Worker Rights under Siege at Oil Refinery in Kyrgyzstan

The recent firing of a union leader at a Chinese-owned oil refinery in Kyrgyzstan is the company’s latest attempt in the past two years to prevent workers from forming a union, according to the global union IndustriALL and workers.

Kyrgyzstan, Solidarity Center, oil refinery, unions

Zhanaydar Ahmetov, leader of the trade union committee at China Petrol Company Zhongda was fired and locked out of the plant. Credit: IndustriALL

Zhanaydar Ahmetov, leader of the trade union committee at China Petrol Company Zhongda was fired and locked out of the plant on August 29, the second union leader dismissed in two years, factory workers say. Oil refinery workers created a union last December, elected Ahmetov as chairman and joined the Mining and Metallurgy Trade Union of Kyrgyzstan (MMTUK). Some 350 of the 400 Kyrgyz workers in the refinery have joined the union. Although they negotiated a contract with management in January, the company refuses to sign it.

(Take action to urge the company to reinstate Ahmetov.)

The company now is challenging the union’s registration in court. In March, management set up a company-controlled union, and workers report that managers are pressuring them to join it.
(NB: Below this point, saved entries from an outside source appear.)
(** Every worker has a slot of its own. *)
Lemma sound_workers cfg : sound cfg → (size (y_threads (c_sys cfg)) ≤ WC_TCP_MAX_CLIENTS)%nat.
Proof.
  intros [Hi _ _ _]. set (s := c_sys cfg) in *.
  rewrite <-(length_map_to_list (y_threads s)), <-(length_fmap snd).
  rewrite <-(length_seq WC_TCP_MAX_CLIENTS 0). apply submseteq_length, NoDup_submseteq.
  - apply NoDup_fmap_2_strong; [|apply NoDup_map_to_list].
    intros [t1 i1] [t2 i2] H1%elem_of_map_to_list H2%elem_of_map_to_list Heq. simpl in Heq. subst i2.
    destruct (yi_thread _ _ _ Hi _ _ H1) as (_ & _ & w1 & ? & _ & ?).
    destruct (yi_thread _ _ _ Hi _ _ H2) as (_ & _ & w2 & ? & _ & ?). congruence.
  - intros i ([t i'] & -> & Ht%elem_of_map_to_list)%list_elem_of_fmap. apply elem_of_seq.
    destruct (yi_thread _ _ _ Hi _ _ Ht) as (_ & _ & w & Hw & _).
    apply lookup_lt_Some in Hw. rewrite (yi_table _ _ _ Hi) in Hw. simpl. lia.
Qed.

End soundness.

(** ** The calls *)

Section launch.
Context {W : Type} {OS : Posix W} {PT : Pthreads W} `{!PosixLaws W, !PthreadLaws W}.

Lemma sys_init_inv (m : machine W) : sys_inv (m_open m) (m_live m) (sys_init m).
Proof.
  constructor; simpl; try done.
  - rewrite dom_empty_L. set_solver.
  - unfold block_sum. rewrite map_fold_empty. lia.
  - intros t Ht fd. by exists [], [], [].
  - lia.
Qed.

Lemma sys_init_main (m : machine W) : main_at ∅ false false None (sys_init m).
Proof.
  constructor; try done.
  intros i w Hw Hu _. apply lookup_replicate_1 in Hw as [-> _]. done.
Qed.

(** The run functions, from a main thread that is alone. *)
Section run_functions.
Context (base : gset Z) (live0 : Z) (fuel : nat).
Abbreviation tsafe := (sp (sys_inv base live0) rely perm forks (waits fuel)).

Lemma sp_tcp_run address port stop (Q : Z → sys W → Prop) s :
  main_at ∅ false false None s → y_threads s = ∅ →
  (∀ r mx s', returns r → main_at ∅ false mx None s' → y_threads s' = ∅ → Q r s') →
  tsafe 0%nat (wc_server_tcp_run fuel address port stop) Q s.
Proof.
  intros Hm Hth HQ. eapply sp_server_run with (named := is_Some address); [done | done | | |done].
  - intros z m1 Hz. by apply tcp_open_listener_spec.
  - intros [a ->] z m1 Q' HQ'. wp_go. by apply wp_log; [log_ok|].
Qed.

Lemma sp_uds_run path stop (Q : Z → sys W → Prop) s :
  main_at ∅ false false None s → y_threads s = ∅ →
  (∀ r mx s', returns r → main_at ∅ false mx None s' → y_threads s' = ∅ → Q r s') →
  tsafe 0%nat (wc_server_uds_threaded_run fuel path stop) Q s.
Proof.
  intros Hm Hth HQ. eapply sp_server_run with (named := is_Some path); [done | done | | |done].
  - intros z m1 Hz. apply open_unix_listener_spec; [|done]. intros. log_ok.
  - intros [a ->] z m1 Q' HQ'. wp_go. by apply wp_log; [log_ok|].
Qed.

(** The programs: set-up, run function, exit code. *)
Lemma sp_program {A} (setup : M W (Z + A)) run name scanned (Q : Z → sys W → Prop) s :
  main_at ∅ false false None s → y_threads s = ∅ →
  (∀ z m (Q : Z + A → machine W → Prop),
     (∀ r m', setup_post scanned r → noted m m' → Q r m') → wp z setup Q m) →
  (∀ o (Q : Z → sys W → Prop) s, main_at ∅ false false None s → y_threads s = ∅ →
     (∀ r mx s', returns r → main_at ∅ false mx None s' → y_threads s' = ∅ → Q r s') →
     tsafe 0%nat (run o) Q s) →
  (∀ r s', match scanned with None => r = 2 | Some _ => r = 0 ∨ r = 1 end → finished s' → Q r s') →
  tsafe 0%nat (
    setup ← call 0 setup;
    match setup with
    | inl code => mret code
    | inr o =>
      r ← run o;
      if r =? -1 then _ ← call 0 (perror name); mret 1 else mret 0
    end) Q s.
Proof.
  intros Hm Hth Hsetup Hrun HQ.
  assert (∀ r mx s', match scanned with None => r = 2 | Some _ => r = 0 ∨ r = 1 end →
    main_at ∅ false mx None s' → y_threads s' = ∅ → tsafe 0%nat (mret r) Q s') as Hret.
  { intros r mx s' Hr Hm' Hth'. eapply sp_main_ret; [exact Hm'|]. intros s2 Hm2 Hk2.
    apply HQ; [done|]. eapply main_finished; [exact Hm2 | by rewrite (kt_threads _ _ Hk2)]. }
  apply sp_bind; [apply good_refl|]. eapply sp_main_call; [exact Hm|]. intros z m Hz. apply Hsetup.
  intros r m' Hpost Hn. split_and!; [apply Hn..|]. intros s1 Hm1 Hk1.
  assert (y_threads s1 = ∅) as Hth1 by (by rewrite (kt_threads _ _ Hk1)).
  destruct r as [code|o]; simpl in Hpost.
  { eapply Hret; [|done..]. by destruct Hpost as [[-> ->]|[-> [o ->]]]; [|right]. }
  subst scanned. apply sp_bind; [apply good_refl|]. apply Hrun; [done | done |].
  intros r mx s2 _ Hm2 Hth2. destruct (r =? -1); [|by eapply Hret; [left|..]].
  apply sp_bind; [apply good_refl|]. eapply sp_main_call; [exact Hm2|]. intros z2 m2 Hz2.
  apply perror_spec. intros m3 Hlg. split_and!; [apply Hlg..|]. intros s3 Hm3 Hk3.
  eapply Hret; [by right | done | by rewrite (kt_threads _ _ Hk3)].
Qed.

End run_functions.

Lemma launch_sound fuel c (m : machine W) :
  sound (m_open m) (m_live m) fuel (call_returns c) (launch fuel c m).
Proof.
  constructor; simpl; [apply sys_init_inv | | done |].
  - destruct c as [address port stop|path stop|arguments|arguments].
    + apply sp_tcp_run; [apply sys_init_main | done |]. intros. split; [by eapply main_finished | done].
    + apply sp_uds_run; [apply sys_init_main | done |]. intros. split; [by eapply main_finished | done].
    + eapply sp_program; [apply sys_init_main | done | by intros; apply tcp_setup_spec | |done].
      intros. by apply sp_tcp_run.
    + eapply sp_program; [apply sys_init_main | done | by intros; apply uds_threaded_setup_spec | |done].
      intros. by apply sp_uds_run.
  - intros t [?|[[i Hi] _]]; [done|]. by simpl in Hi.
Qed.

Lemma reachable_sound fuel c (m : machine W) cfg :
  reachable fuel c m cfg → sound (m_open m) (m_live m) fuel (call_returns c) cfg.
Proof. induction 1; [apply launch_sound | by eapply sound_step]. Qed.

End launch.

(** ** Properties *)

Section threaded_properties.
Context {W : Type} {OS : Posix W} {PT : Pthreads W} `{!PosixLaws W, !PthreadLaws W}.
Implicit Types (m : machine W) (cfg : config W).

(** C7: in no interleaving of the main thread and the workers of a threaded
    server is the next step of any thread undefined: no thread locks a mutex it
    holds, unlocks or destroys one it must not, joins a thread that is gone,
    reads or writes outside the worker table or a buffer, or closes a descriptor
    that is not open (where close() would report EBADF, or close a file that
    another thread has just opened; [sys_close] stops at it). *)
Theorem threads_defined fuel c m cfg :
  reachable fuel c m cfg →
  pstep (c_main cfg) (c_sys cfg) ≠ Undef ∧
  ∀ t p, c_pool cfg t = Some p → pstep p (c_sys cfg) ≠ Undef.
Proof. intros Hr. apply reachable_sound in Hr. by eapply sound_defined. Qed.

(** C4: the threads of a server do not race. In every reachable configuration
    the next accesses of two different threads to the stop flag or the worker
    table do not conflict: they are to different locations, or both read. *)
Theorem threads_race_free fuel c m cfg t1 t2 a b :
  reachable fuel c m cfg → t1 ≠ t2 →
  a ∈ next_accesses t1 cfg → b ∈ next_accesses t2 cfg → ¬ conflict a b.
Proof.
  intros Hr Hne Ha Hb. apply reachable_sound in Hr.
  eapply perm_no_conflict; [exact Hne | by eapply sound_perm..].
Qed.

(** C5: the threads of a server do not deadlock. In every reachable
    configuration some thread can take a step, unless the server has returned
    to its caller; [fuel] has to exceed the number of times the outside world
    can still interrupt an fcntl() call. *)
Theorem threads_progress fuel c m cfg :
  reachable fuel c m cfg → enough true fuel (m_os (y_machine (c_sys cfg))) →
  (∃ cfg', cstep (call_transport c) cfg cfg') ∨ ∃ r, c_main cfg = Pret r.
Proof. intros Hr He. eapply sound_progress; [by eapply reachable_sound | exact He]. Qed.

(** C3: however the threads are interleaved, every connection is served in
    order: in the traffic of each worker the requests served are the first ones
    decoded from the bytes received, each response answers its request, and the
    bytes sent are a prefix of the responses in the order of the requests. *)
Theorem threads_answer_in_order fuel c m cfg t :
  reachable fuel c m cfg → t ≠ 0%nat → in_order (events_of (c_sys cfg) t).
Proof. intros Hr. apply (yi_order _ _ _ (so_inv _ _ _ _ _ (reachable_sound _ _ _ _ Hr))). Qed.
Hazardous, Even Deadly Workplace Conditions
Following Ahmetov’s dismissal, hundreds of workers rallied at the refinery, demanding his reinstatement and reiterating to management the need for improved safety and health measures, an increase in wages and a collective bargaining agreement. Workers say workplace hazards include plant machinery with instruction and warning signs posted in Chinese, posing serious and even deadly risks to the primarily Kyrgyz-speaking factory workers.

In July, management refused entry to MMWUK’s safety and health inspectors, according to workers.

MMTUK President Eldar Tadjibaev says if management will not negotiate with workers, the union will take the company’s repeated violations of labor and human rights to the Kyrgyz state prosecutor.

Workers Forced to Sign Contract Lowering Their Wages
Zhongda, which began operating in Kyrgyzstan in 2013, employs nearly 1,000 workers, including management staff. Workers first created a union in April 2014, and in May, union leader Nuraev Almazbek was fired and the union disbanded. Almazbek is suing the company over the illegal dismissal.

Last November, managers told workers if they did not sign a contract lowering their wages, their actions would be interpreted as unwillingness to work and they would be fired.

Workers also are seeking compensation for hazardous working conditions, transparency about the hazards posed by specific duties and adherence to government regulations stipulating 90 percent of the workforce be locally based.